- Relator(a)
- Ministro Reynaldo Soares da Fonseca
- Órgão julgador
- Quinta Turma
- Data do julgamento
- 26/10/2021
- Data de publicação
- 03/11/2021
STJ – Acórdão, Rel. Ministro Reynaldo Soares da Fonseca, Quinta Turma, j. 26/10/2021, p. 03/11/2021
AGRAVO REGIMENTAL NO HABEAS CORPUS. FURTO QUALIFICADO TENTADO. DETRAÇÃO. ART. 387, § 2º, DO CÓDIGO DE PROCESSO PENAL. ANÁLISE IRRELEVANTE. REPRIMENDA FINAL JÁ EM PATAMAR INFERIOR A 4 ANOS DE RECLUSÃO. REGIME MAIS GRAVOSO FIXADO EM RAZÃO DA REINCIDÊNCIA E DOS MAUS ANTECEDENTES DO ACUSADO. CONSTRANGIMENTO ILEGAL NÃO EVIDENCIADO. SUSTENTAÇÃO ORAL. NÃO CABIMENTO. AGRAVO IMPROVIDO. 1. A aplicação do comando previsto no § 2º do art. 387 do Código de Processo Penal se refere, simplesmente, ao cômputo da prisão provisória para efeito de fixar o regime inicial, o que demanda análise objetiva sobre a eventual redução da pena para patamar mais brando, dentre as balizas previstas no § 2º do art. 33 do Código Penal. 2. No caso dos autos, mostra-se irrelevante a discussão acerca do tempo de prisão provisória, conforme dispõe o art. 387, § 2º, do Código de Processo Penal, para fins de escolha do regime inicial de cumprimento da pena.
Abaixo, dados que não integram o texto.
(* ===== verification/JetStorage.v ===== *)
(** * Jet trees on the heavy node
    (src/insolar/jet: badger_dbstore.go, postgres_dbstore.go)

    A tree per pulse, as in the memory store of Jet.v, except that a tree is
    read, changed and written back as a whole: an operation that fails leaves
    what is stored. *)
From S2P Require Import Prelude Pulse Reference Jet Records Store Tables RecordStorage BadgerRecords.

(** ** The contract *)
Class JetStorage (St : Type) : Type := {
  jets_All : St -> Z -> go (list Local);
  jets_ForID : St -> Z -> Local -> go (Local * bool);
  jets_Update : St -> Z -> bool -> list Local -> go (St * option error);
  jets_Split : St -> Z -> Local -> go (St * result (Local * Local));
  jets_Clone : St -> Z -> Z -> bool -> go (St * option error);
  jets_TruncateHead : St -> Z -> go (St * option error);
}.

Abbreviation tree_table := (gmap Z Tree).
Definition tree_at (m : tree_table) (pn : Z) : Tree :=
  default (NewTree (pn =? GenesisPulseNumber)) (m !! pn).

(** Nothing is stored with an error. *)
Definition stored_tree (m : tree_table) (pn : Z) (t : Tree) (e : option error) : tree_table :=
  match e with None => <[pn := t]> m | Some _ => m end.

Class LawfulJets (St : Type) `{JetStorage St} : Type := {
  has_trees : St -> tree_table -> Prop;
  jets_All_law s m pn : has_trees s m -> 0 <= pn < 2^32 -> jets_All s pn = Tree_LeafIDs (tree_at m pn);
  jets_ForID_law s m pn id : has_trees s m -> 0 <= pn < 2^32 -> jets_ForID s pn id = Tree_Find (tree_at m pn) id;
  jets_Update_law s m pn actual ids t : has_trees s m -> 0 <= pn < 2^32 ->
    update_all (tree_at m pn) actual ids = Ret t ->
    exists s' e, jets_Update s pn actual ids = Ret (s', e) /\ has_trees s' (stored_tree m pn t e);
  jets_Update_panic s m pn actual ids msg : has_trees s m -> 0 <= pn < 2^32 ->
    update_all (tree_at m pn) actual ids = Panic msg -> jets_Update s pn actual ids = Panic msg;
  jets_Split_law s m pn id t r : has_trees s m -> 0 <= pn < 2^32 ->
    Tree_Split (tree_at m pn) id = Ret (t, r) ->
    exists s' r', jets_Split s pn id = Ret (s', r') /\
      match r' with
      | Good ids => r = Good ids /\ has_trees s' (<[pn := t]> m)
      | Fail _ => has_trees s' m
      end;
  jets_Clone_law s m from to keep : has_trees s m -> 0 <= from < 2^32 -> 0 <= to < 2^32 ->
    exists s' e, jets_Clone s from to keep = Ret (s', e) /\
      has_trees s' (stored_tree m to (Tree_Clone (tree_at m from) keep) e);
  jets_TruncateHead_law s m from : has_trees s m -> 0 <= from < 2^32 ->
    exists s', jets_TruncateHead s from = Ret (s', None) /\
      has_trees s' (filter (fun kv => kv.1 < from) m);
}.

(** ** The operations over reading and writing a tree

    The two files differ in [get] and [set] alone.  A tree that cannot be
    decoded is nil, and its methods panic. *)
Section Operations.
Context {St : Type} (get : St -> Z -> option Tree) (set : St -> Z -> Tree -> St * option error).

Definition tree_or_panic (s : St) (pn : Z) : go Tree :=
  match get s pn with Some t => Ret t | None => Panic "nil pointer dereference" end.

Definition DBStore_All (s : St) (pulse : Z) : go (list Local) :=
  tree ← tree_or_panic s pulse; Tree_LeafIDs tree.
Definition DBStore_ForID (s : St) (pulse : Z) (recordID : Local) : go (Local * bool) :=
  tree ← tree_or_panic s pulse; Tree_Find tree recordID.
Definition DBStore_Update (s : St) (pulse : Z) (actual : bool) (ids : list Local) : go (St * option error) :=
  tree ← tree_or_panic s pulse;
  tree ← update_all tree actual ids;
  let '(s, e) := set s pulse tree in
  Ret (s, (fun e => Wrap e "failed to update jets") <$> e).
Definition DBStore_Split (s : St) (pulse : Z) (id : Local) : go (St * result (Local * Local)) :=
  tree ← tree_or_panic s pulse;
  r ← Tree_Split tree id;
  match r with
  | (_, Fail e) => Ret (s, Fail e)
  | (tree, Good ids) =>
      Ret (match set s pulse tree with
           | (s, Some e) => (s, Fail e)
           | (s, None) => (s, Good ids)
           end)
  end.
Definition DBStore_Clone (s : St) (from to : Z) (keepActual : bool) : go (St * option error) :=
  tree ← tree_or_panic s from;
  let '(s, e) := set s to (Tree_Clone tree keepActual) in
  Ret (s, (fun e => Wrap e "failed to clone jet.Tree") <$> e).

Context (has : St -> tree_table -> Prop).
Context (get_law : forall s m pn, has s m -> 0 <= pn < 2^32 -> get s pn = Some (tree_at m pn)).
Context (set_law : forall s m pn t, has s m -> 0 <= pn < 2^32 ->
  has (set s pn t).1 (stored_tree m pn t (set s pn t).2)).

Lemma tree_or_panic_eq s m pn : has s m -> 0 <= pn < 2^32 -> tree_or_panic s pn = Ret (tree_at m pn).
Proof. intros Hs Hpn. unfold tree_or_panic. by rewrite (get_law s m). Qed.

Lemma stored_tree_fmap m pn t e (f : error -> error) : stored_tree m pn t (f <$> e) = stored_tree m pn t e.
Proof. by destruct e. Qed.

Lemma DBStore_Update_law s m pn actual ids t :
  has s m -> 0 <= pn < 2^32 -> update_all (tree_at m pn) actual ids = Ret t ->
  exists s' e, DBStore_Update s pn actual ids = Ret (s', e) /\ has s' (stored_tree m pn t e).
Proof.
  intros Hs Hpn E. unfold DBStore_Update. rewrite (tree_or_panic_eq s m) by done. cbn [mbind go_bind].
  rewrite E. cbn [mbind go_bind]. pose proof (set_law s m pn t Hs Hpn) as Hset.
  destruct (set s pn t) as [s' e]. do 2 eexists. split; [done|]. by rewrite stored_tree_fmap.
Qed.

Lemma DBStore_Update_panic s m pn actual ids msg :
  has s m -> 0 <= pn < 2^32 -> update_all (tree_at m pn) actual ids = Panic msg ->
  DBStore_Update s pn actual ids = Panic msg.
Proof.
  intros Hs Hpn E. unfold DBStore_Update. rewrite (tree_or_panic_eq s m) by done. cbn [mbind go_bind]. by rewrite E.
Qed.

Lemma DBStore_Split_law s m pn id t r :
  has s m -> 0 <= pn < 2^32 -> Tree_Split (tree_at m pn) id = Ret (t, r) ->
  exists s' r', DBStore_Split s pn id = Ret (s', r') /\
    match r' with
    | Good ids => r = Good ids /\ has s' (<[pn := t]> m)
    | Fail _ => has s' m
    end.
Proof.
  intros Hs Hpn E. unfold DBStore_Split. rewrite (tree_or_panic_eq s m) by done. cbn [mbind go_bind].
  rewrite E. cbn [mbind go_bind]. destruct r as [ids|e].
  - pose proof (set_law s m pn t Hs Hpn) as Hset. destruct (set s pn t) as [s' [e|]];
      do 2 eexists; (split; [done|]); by cbn in Hset.
  - by do 2 eexists.
Qed.

Lemma DBStore_Clone_law s m from to keep :
  has s m -> 0 <= from < 2^32 -> 0 <= to < 2^32 ->
  exists s' e, DBStore_Clone s from to keep = Ret (s', e) /\
    has s' (stored_tree m to (Tree_Clone (tree_at m from) keep) e).
Proof.
  intros Hs Hf Ht. unfold DBStore_Clone. rewrite (tree_or_panic_eq s m) by done. cbn [mbind go_bind].
  pose proof (set_law s m to (Tree_Clone (tree_at m from) keep) Hs Ht) as Hset.
  destruct (set s to _) as [s' e]. do 2 eexists. split; [done|]. by rewrite stored_tree_fmap.
Qed.
End Operations.

(** ** Over the key-value store *)
Record pulseKey : Type := mkPulseKey { tk_pn : Z }.
#[export] Instance pulseKey_eq_dec : EqDecision pulseKey.
Proof. solve_decision. Defined.
#[export] Instance pulseKey_countable : Countable pulseKey.
Proof. refine (inj_countable' tk_pn mkPulseKey _). by intros []. Defined.
#[export] Instance pulseKey_key : Key pulseKey := {
  Scope _ := ScopeJetTree;
  ID k := be32 (tk_pn k) }.
#[export, refine] Instance pulseKey_table : TableKey pulseKey := {
  scope_of := ScopeJetTree;
  key_ok k := 0 <= tk_pn k < 2^32;
}.
Proof. - done. - intros [pn] [pn'] Hp Hp' E. f_equal. by apply be32_inj. Defined.
Definition newPulseKey (raw : bytes) : pulseKey := mkPulseKey (NewPulseNumber raw).

Section BadgerJets.
Context `{Codec Tree}.

Definition badger_tree_get (s : DB) (pn : Z) : option Tree :=
  match store_Get s (mkPulseKey pn) with
  | Fail _ => Some (NewTree (pn =? GenesisPulseNumber))
  | Good serializedTree =>
      match Unmarshal serializedTree with Good recovered => Some recovered | Fail _ => None end
  end.
Definition badger_tree_set (s : DB) (pn : Z) (jt : Tree) : DB * option error :=
  match Marshal jt with
  | Fail e => (s, Some (Wrap e "failed to serialize jet.Tree"))
  | Good serialized => (store_Set s (mkPulseKey pn) serialized, None)
  end.
Definition badger_jets_TruncateHead (s : DB) (from : Z) : go (DB * option error) :=
  Ret (delete_visited s (mkPulseKey from) (fun _ => true) newPulseKey, None).

#[export] Instance BadgerJetDB : JetStorage DB := {
  jets_All := DBStore_All badger_tree_get;
  jets_ForID := DBStore_ForID badger_tree_get;
  jets_Update := DBStore_Update badger_tree_get badger_tree_set;
  jets_Split := DBStore_Split badger_tree_get badger_tree_set;
  jets_Clone := DBStore_Clone badger_tree_get badger_tree_set;
  jets_TruncateHead := badger_jets_TruncateHead;
}.

Definition badger_has_trees : DB -> tree_table -> Prop := has_pulses mkPulseKey.
Lemma badger_has_trees_nil : badger_has_trees ∅ ∅.
Proof. apply has_pulses_empty. Qed.

Lemma badger_tree_get_law db m pn :
  badger_has_trees db m -> 0 <= pn < 2^32 -> badger_tree_get db pn = Some (tree_at m pn).
Proof.
  intros Hm Hpn. pose proof (has_pulses_Get mkPulseKey tk_pn ltac:(done) ltac:(done) db m pn Hm Hpn) as Hg.
  unfold badger_tree_get, tree_at. destruct (m !! pn) as [t|].
  - destruct Hg as (v & Ev & ->). by rewrite (Unmarshal_Marshal t v Ev).
  - by rewrite Hg.
Qed.
Lemma badger_tree_set_law db m pn t :
  badger_has_trees db m -> 0 <= pn < 2^32 ->
  badger_has_trees (badger_tree_set db pn t).1 (stored_tree m pn t (badger_tree_set db pn t).2).
Proof.
  intros Hm Hpn. unfold badger_tree_set. destruct (Marshal t) as [v|e] eqn:Ev; cbn [fst snd stored_tree]; [|done].
  by apply (has_pulses_Set mkPulseKey tk_pn).
Qed.

#[export, refine] Instance BadgerJetDB_lawful : LawfulJets DB := { has_trees := badger_has_trees }.
Proof.
  - intros s m pn Hs Hpn. cbn [jets_All BadgerJetDB]. unfold DBStore_All.
    by rewrite (tree_or_panic_eq _ _ badger_tree_get_law s m).
  - intros s m pn id Hs Hpn. cbn [jets_ForID BadgerJetDB]. unfold DBStore_ForID.
    by rewrite (tree_or_panic_eq _ _ badger_tree_get_law s m).
  - exact (DBStore_Update_law _ _ _ badger_tree_get_law badger_tree_set_law).
  - exact (DBStore_Update_panic badger_tree_get badger_tree_set _ badger_tree_get_law).
  - exact (DBStore_Split_law _ _ _ badger_tree_get_law badger_tree_set_law).
  - exact (DBStore_Clone_law _ _ _ badger_tree_get_law badger_tree_set_law).
  - intros db m from Hm Hf. eexists. split; [done|].
    apply (has_pulses_truncate mkPulseKey tk_pn); [by intros []|done..].
Defined.
End BadgerJets.

(** ** Over the relational database *)
Abbreviation PostgresJetDB := (gmap Z bytes).

Section PostgresJets.
Context `{Codec Tree}.

Definition pg_tree_get (t : PostgresJetDB) (pn : Z) : option Tree :=
  match t !! pn with
  | None => Some (NewTree (pn =? GenesisPulseNumber))
  | Some serializedTree =>
      match Unmarshal serializedTree with Good recovered => Some recovered | Fail _ => None end
  end.
(** INSERT ... ON CONFLICT (pulse_number) DO UPDATE *)
Definition pg_tree_set (t : PostgresJetDB) (pn : Z) (jt : Tree) : PostgresJetDB * option error :=
  match Marshal jt with
  | Fail e => (t, Some (Wrap e "failed to serialize jet.Tree"))
  | Good serialized => (<[pn := serialized]> t, None)
  end.
Definition pg_jets_TruncateHead (t : PostgresJetDB) (from : Z) : go (PostgresJetDB * option error) :=
  Ret (keep_rows (fun pn => pn < from) t, None).

#[export] Instance PostgresJets : JetStorage PostgresJetDB := {
  jets_All := DBStore_All pg_tree_get;
  jets_ForID := DBStore_ForID pg_tree_get;
  jets_Update := DBStore_Update pg_tree_get pg_tree_set;
  jets_Split := DBStore_Split pg_tree_get pg_tree_set;
  jets_Clone := DBStore_Clone pg_tree_get pg_tree_set;
  jets_TruncateHead := pg_jets_TruncateHead;
}.

Definition pg_has_trees (t : PostgresJetDB) (m : tree_table) : Prop :=
  forall pn, match m !! pn with
             | Some tree => exists v, Marshal tree = Good v /\ t !! pn = Some v
             | None => t !! pn = None
             end.
Lemma pg_has_trees_nil : pg_has_trees ∅ ∅.
Proof. intros pn. by rewrite !lookup_empty. Qed.

Lemma pg_tree_get_law t m pn : pg_has_trees t m -> 0 <= pn < 2^32 -> pg_tree_get t pn = Some (tree_at m pn).
Proof.
  intros Hm _. specialize (Hm pn). unfold pg_tree_get, tree_at. destruct (m !! pn) as [tree|].
  - destruct Hm as (v & Ev & ->). by rewrite (Unmarshal_Marshal tree v Ev).
  - by rewrite Hm.
Qed.
Lemma pg_tree_set_law t m pn tree :
  pg_has_trees t m -> 0 <= pn < 2^32 -> pg_has_trees (pg_tree_set t pn tree).1 (stored_tree m pn tree (pg_tree_set t pn tree).2).
Proof.
  intros Hm _. unfold pg_tree_set. destruct (Marshal tree) as [v|e] eqn:Ev; cbn [fst snd stored_tree]; [|done].
  intros q. rewrite !lookup_insert. destruct (decide _); [by exists v|apply Hm].
Qed.

#[export, refine] Instance PostgresJets_lawful : LawfulJets PostgresJetDB := { has_trees := pg_has_trees }.
Proof.
  - intros s m pn Hs Hpn. cbn [jets_All PostgresJets]. unfold DBStore_All.
    by rewrite (tree_or_panic_eq _ _ pg_tree_get_law s m).
  - intros s m pn id Hs Hpn. cbn [jets_ForID PostgresJets]. unfold DBStore_ForID.
    by rewrite (tree_or_panic_eq _ _ pg_tree_get_law s m).
  - exact (DBStore_Update_law _ _ _ pg_tree_get_law pg_tree_set_law).
  - exact (DBStore_Update_panic pg_tree_get pg_tree_set _ pg_tree_get_law).
  - exact (DBStore_Split_law _ _ _ pg_tree_get_law pg_tree_set_law).
  - exact (DBStore_Clone_law _ _ _ pg_tree_get_law pg_tree_set_law).
  - intros t m from Hm Hf. eexists. split; [done|]. intros pn. rewrite map_lookup_filter, lookup_keep_rows.
    specialize (Hm pn). destruct (m !! pn) as [tree|]; cbn.
    + destruct Hm as (v & Ev & ->). destruct (decide (pn < from)).
      * rewrite option_guard_True by done. by exists v.
      * by rewrite option_guard_False.
    + rewrite Hm. by destruct (decide _).
Defined.
End PostgresJets.
(** The loop puts the nodes in the rows from [k] on. *)
Lemma insert_nodes_fresh tx pulse k nodes :
  (forall j, k <= j -> tx !! (pulse, j) = None) ->
  exists tx', insert_nodes tx pulse k nodes = Good tx' /\
    forall key, tx' !! key =
      if decide (key.1 = pulse /\ k <= key.2 < k + Z.of_nat (length nodes))
      then row_of_node <$> nodes !! Z.to_nat (key.2 - k) else tx !! key.
Proof.
  revert tx k. induction nodes as [|n nodes IH]; intros tx k Hfree; cbn [insert_nodes length].
  { exists tx. split; [done|]. intros key. by rewrite decide_False by lia. }
  unfold insert_row. rewrite Hfree by lia. destruct (IH (<[(pulse, k) := row_of_node n]> tx) (k + 1)) as (tx' & E & Hl).
  { intros j Hj. rewrite lookup_insert_ne by (intros [=]; lia). apply Hfree. lia. }
  exists tx'. split; [exact E|]. intros [q j]. rewrite Hl. cbn [fst snd].
  destruct (decide (q = pulse /\ k + 1 <= j < k + 1 + Z.of_nat (length nodes))) as [Hj|Hj].
  - rewrite decide_True by lia. replace (Z.to_nat (j - k)) with (S (Z.to_nat (j - (k + 1)))) by lia. done.
  - rewrite lookup_insert. destruct (decide ((pulse, k) = (q, j))) as [[= -> ->]|Hne].
    + rewrite decide_True by lia. by rewrite Z.sub_diag.
    + rewrite decide_False; [done|]. intros [-> ?]. apply Hne. f_equal. lia.
Qed.

Lemma pg_nodes_missing t m pn (p : Node -> Prop) `{!forall n, Decision (p n)}
    (where_ : (Z * Z) * node_row -> Prop) `{!forall row, Decision (where_ row)} :
  pg_has_nodes t m -> m !! pn = None -> (forall k n, where_ (k, row_of_node n) <-> k.1 = pn /\ p n) ->
  selectByCondition t where_ = Good [].
Proof. intros Ht E Hw. by rewrite (selectByCondition_pulse t m pn [] p where_); rewrite ?E. Qed.

#[export, refine] Instance PostgresNodes_lawful : LawfulNodes PostgresNodeDB := { has_nodes := pg_has_nodes }.
Proof.
  - intros t m pn nodes Ht Hpn E. cbn [nodes_All PostgresNodes]. unfold pg_nodes_All.
    rewrite (selectByCondition_pulse t m pn nodes (fun _ => True)).
    + f_equal. by apply filter_all.
    + done.
    + by rewrite E.
    + by apply (pn_ok t m Ht pn).
    + intros k n. cbn. tauto.
  - intros t m pn role nodes Ht Hpn E. cbn [nodes_InRole PostgresNodes]. unfold pg_nodes_InRole.
    apply (selectByCondition_pulse t m pn nodes (fun n => Role n = role)); [done|by rewrite E|by apply (pn_ok t m Ht pn)|done].
  - intros t m pn role Ht Hpn E. cbn [nodes_All nodes_InRole PostgresNodes]. unfold pg_nodes_All, pg_nodes_InRole.
    rewrite (pg_nodes_missing t m pn (fun _ => True)) by (done || intros; cbn; tauto).
    rewrite (pg_nodes_missing t m pn (fun n => Role n = role)) by done. split; [done|by right].
  - intros t m pn nodes Ht Hpn Hne Hok. cbn [nodes_Set PostgresNodes]. unfold pg_nodes_Set.
    destruct (m !! pn) as [old|] eqn:E.
    + assert (Ei : exists e, insert_nodes t pn 0 nodes = Fail e).
      { destruct nodes as [|n nodes]; [done|]. cbn [insert_nodes]. unfold insert_row. rewrite (pn_rows t m Ht).
        unfold node_at. cbn [fst snd]. rewrite E. cbn [mbind option_bind]. rewrite decide_True by done.
        destruct (pn_ok t m Ht pn old E) as [Ho _]. destruct old as [|o old]; [done|]. by eexists. }
      destruct Ei as [e ->]. by split.
    + destruct (insert_nodes_fresh t pn 0 nodes) as (t' & Ei & Hl).
      { intros j Hj. rewrite (pn_rows t m Ht). unfold node_at. cbn. by rewrite E. }
      rewrite Ei. cbn [fst snd]. split; [|by intros []]. split.
      * intros [q j]. rewrite Hl, node_at_insert. cbn [fst snd]. destruct (decide (q = pn)) as [->|Hq].
        -- destruct (decide (0 <= j)) as [Hj|Hj].
           ++ rewrite Z.sub_0_r. destruct (decide _) as [|Hout]; [done|].
              rewrite (pn_rows t m Ht). unfold node_at. cbn. rewrite E. cbn.
              by rewrite (proj2 (lookup_ge_None nodes (Z.to_nat j))) by lia.
           ++ rewrite decide_False by lia. rewrite (pn_rows t m Ht). unfold node_at. cbn. by rewrite E.
        -- rewrite decide_False by tauto. apply (pn_rows t m Ht).
      * intros q l. rewrite lookup_insert. destruct (decide _); [by intros [= <-]|apply (pn_ok t m Ht)].
  - intros t m from Ht Hf. eexists. split; [done|]. split.
    + intros [q j]. rewrite lookup_keep_rows, (pn_rows t m Ht). unfold node_at. cbn [fst snd].
      rewrite map_lookup_filter. destruct (m !! q) as [l|]; cbn; [|by destruct (decide _)].
      destruct (decide (q < from)); [by rewrite option_guard_True|by rewrite option_guard_False].
    + intros q l [E _]%map_lookup_filter_Some. by apply (pn_ok t m Ht q).
Defined.
Lemma pg_has_nodes_nil : pg_has_nodes ∅ ∅.
Proof. split; [intros k; unfold node_at|intros k l E]; by rewrite ?lookup_empty in *. Qed.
Isso porque, conforme se observa nos autos, ainda que descontado o período de prisão cautelar (6 meses e 3 dias), não haveria alteração do regime inicial fixado na condenação, pois, a pena já está em patamar inferior a 4 anos de reclusão e o agravamento do regime está baseado na existência de circunstâncias judiciais desfavoráveis (maus antecedentes) e na reincidência do paciente, nos termos do art. 33, § 2º e § 3º, do Código Penal. 3. Nos termos do disposto no art. 159, inciso IV, do Regimento Interno do Superior Tribunal de Justiça, não há que se falar em sustentação oral em julgamento de agravo regimental. 4. Agravo regimental desprovido. (AgRg no HC n. 699.900/SP, relator Ministro Reynaldo Soares da Fonseca, Quinta Turma, julgado em 26/10/2021, DJe de 3/11/2021.)